What you will do: Gather each line in the entries that includes the string "Notation".

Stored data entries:

(* ================================================================== *)
(** ** Exceptions, results, and the monad of effectful code *)

(** An instance of [Exception]: its class name ([type(e).__name__]),
    whether the class is [requests.exceptions.SSLError] or derives from
    it, and its message.  What is raised outside [Exception]
    ([KeyboardInterrupt], [SystemExit]) interrupts the program and is
    not part of the model. *)
Record exn := mkExn {
  exn_name : pystr;
  exn_is_SSLError : bool;
  exn_msg : pystr
}.

Inductive res (A : Type) :=
| Ok (a : A)
| Raise (e : exn).
Arguments Ok {A} a.
Arguments Raise {A} e.

(** Computations over a mutable state [S] that return or raise.  The
    state reached when an exception is raised is kept: what a [try]
    body did before raising stays done. *)
Definition M (S A : Type) : Type := S -> res A * S.

Definition ret {S A} (a : A) : M S A := fun s => (Ok a, s).

Definition raise {S A} (e : exn) : M S A := fun s => (Raise e, s).

Definition bind {S A B} (m : M S A) (k : A -> M S B) : M S B :=
  fun s =>
    match m s with
    | (Ok a, s') => k a s'
    | (Raise e, s') => (Raise e, s')
    end.

Notation "x <- m ;; k" := (bind m (fun x => k))
  (at level 61, m at next level, right associativity).
Notation "m ;;; k" := (bind m (fun _ => k))
  (at level 61, right associativity).

(** [try: body / except <class>: handler]: the handler answers [None]
    for an exception its clause does not match. *)
Definition try_except {S A} (body : M S A) (handler : exn -> option (M S A))
  : M S A :=
  fun s =>
    match body s with
    | (Ok a, s') => (Ok a, s')
    | (Raise e, s') =>
        match handler e with
        | Some h => h s'
        | None => (Raise e, s')
        end
    end.

(** A value that is already a result. *)
Definition of_res {S A} (r : res A) : M S A := fun s => (r, s).

Definition get_state {S} : M S S := fun s => (Ok s, s).

Definition modify {S} (f : S -> S) : M S unit := fun s => (Ok tt, f s).

(** [for x in l: body x] *)
Fixpoint for_each {S A} (l : list A) (body : A -> M S unit) : M S unit :=
  match l with
  | [] => ret tt
  | x :: l' => body x ;;; for_each l' body
  end.

(** [range(lo, hi)] *)
Definition range (lo hi : Z) : list Z :=
  List.map (fun i => lo + Z.of_nat i) (seq 0 (Z.to_nat (hi - lo))).

(* ================================================================== *)
(** ** Config *)

Definition TIMEOUT : Z := 25.
Definition MAX_BYTES : Z := 12000000.
Definition THUMB_PX : Z := 96.
(** C2. In the cascade of a person, whatever the store and the file system
    answer: when facilities refer to the person, their list as the store
    gave it is written to the audit file of the person; and a write to the
    store only comes after that file has been written without error, and is
    the write of that same list with the contacts removed. *)
Theorem audit_before_store_write
    (fs_writeFile : list event -> string -> list obj -> option jsval)
    (db : database) (dryrun : bool) (logdir : string) (person : loc) (w : world) :
  is_Some (heap w !! person) ->
  let pid := person_id w person in
  let r := cleanContactPerson fs_writeFile db dryrun logdir person w in
  let evs := emitted w r.2 in
  trace r.2 = trace w ++ evs
  /\ (forall rows,
        query db (trace w) "medic/facilities_by_contact" (facilities_by_contact pid)
          = Resolves rows ->
        rows <> [] ->
        exists err, EvWriteFile (audit_file logdir pid) (map snd rows) err ∈ evs)
  /\ (forall before sent after,
        evs = before ++ EvBulkDocs sent :: after ->
        exists rows,
          query db (trace w) "medic/facilities_by_contact" (facilities_by_contact pid)
            = Resolves rows
          /\ rows <> []
          /\ EvWriteFile (audit_file logdir pid) (map snd rows) None ∈ before
          /\ sent = map (delete "contact") (map snd rows)).
Proof.
  intros Hlive pid r evs.
  destruct (orderly_cleanContactPerson fs_writeFile db dryrun logdir person w)
    as [[seg Hseg] _].
  fold r in Hseg. pose proof (emitted_app _ _ _ Hseg) as Hevs. fold evs in Hevs.
  split; first by rewrite Hevs.
  clear Hseg Hevs.
  destruct (query db (trace w) "medic/facilities_by_contact" (facilities_by_contact pid))
    as [rows|e] eqn:Hq.
  2:{ assert (evs = _) as -> by (subst evs r;
        erewrite cleanContactPerson_lookup_failed by done; by apply emitted_app).
      split; first done. intros before sent after H. locate_event. }
  destruct rows as [|row rows].
  { assert (evs = _) as -> by (subst evs r;
      erewrite cleanContactPerson_no_facility by done; by apply emitted_app).
    split; first by intros ? [= <-] ?. intros before sent after H. locate_event. }
  destruct (fs_writeFile (trace w ++ lookup_events pid (row :: rows))
              (audit_file logdir pid) (map snd (row :: rows))) as [err|] eqn:Hfs.
  { assert (evs = _) as -> by (subst evs r;
      erewrite cleanContactPerson_audit_failed by done; by apply emitted_app).
    split.
    - intros ? [= <-] _. exists (Some err). cbn. set_solver.
    - intros before sent after H. locate_event. }
  destruct dryrun eqn:Hdry.
  { assert (evs = _) as -> by (subst evs r;
      erewrite cleanContactPerson_dry by done; by apply emitted_app).
    split.
    - intros ? [= <-] _. exists None. cbn. set_solver.
    - intros before sent after H. locate_event. }
  destruct (bulkDocs db
              (trace w ++ lookup_events pid (row :: rows)
               ++ audit_events logdir pid (row :: rows))
              (map (delete "contact") (map snd (row :: rows)))) as [result|e] eqn:Hb.
  - assert (evs = _) as -> by (subst evs r;
      erewrite cleanContactPerson_stripped by done; by apply emitted_app).
    split.
    + intros ? [= <-] _. exists None. cbn. set_solver.
    + intros before sent after H. locate_event.
      exists (row :: rows). split_and!; try done. cbn. set_solver.
  - assert (evs = _) as -> by (subst evs r;
      erewrite cleanContactPerson_store_failed by done; by apply emitted_app).
    split.
    + intros ? [= <-] _. exists None. cbn. set_solver.
    + intros before sent after H. locate_event.
      exists (row :: rows). split_and!; try done. cbn. set_solver.
Qed.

Answer for this exercise:
Notation "x <- m ;; k" := (bind m (fun x => k))
Notation "m ;;; k" := (bind m (fun _ => k))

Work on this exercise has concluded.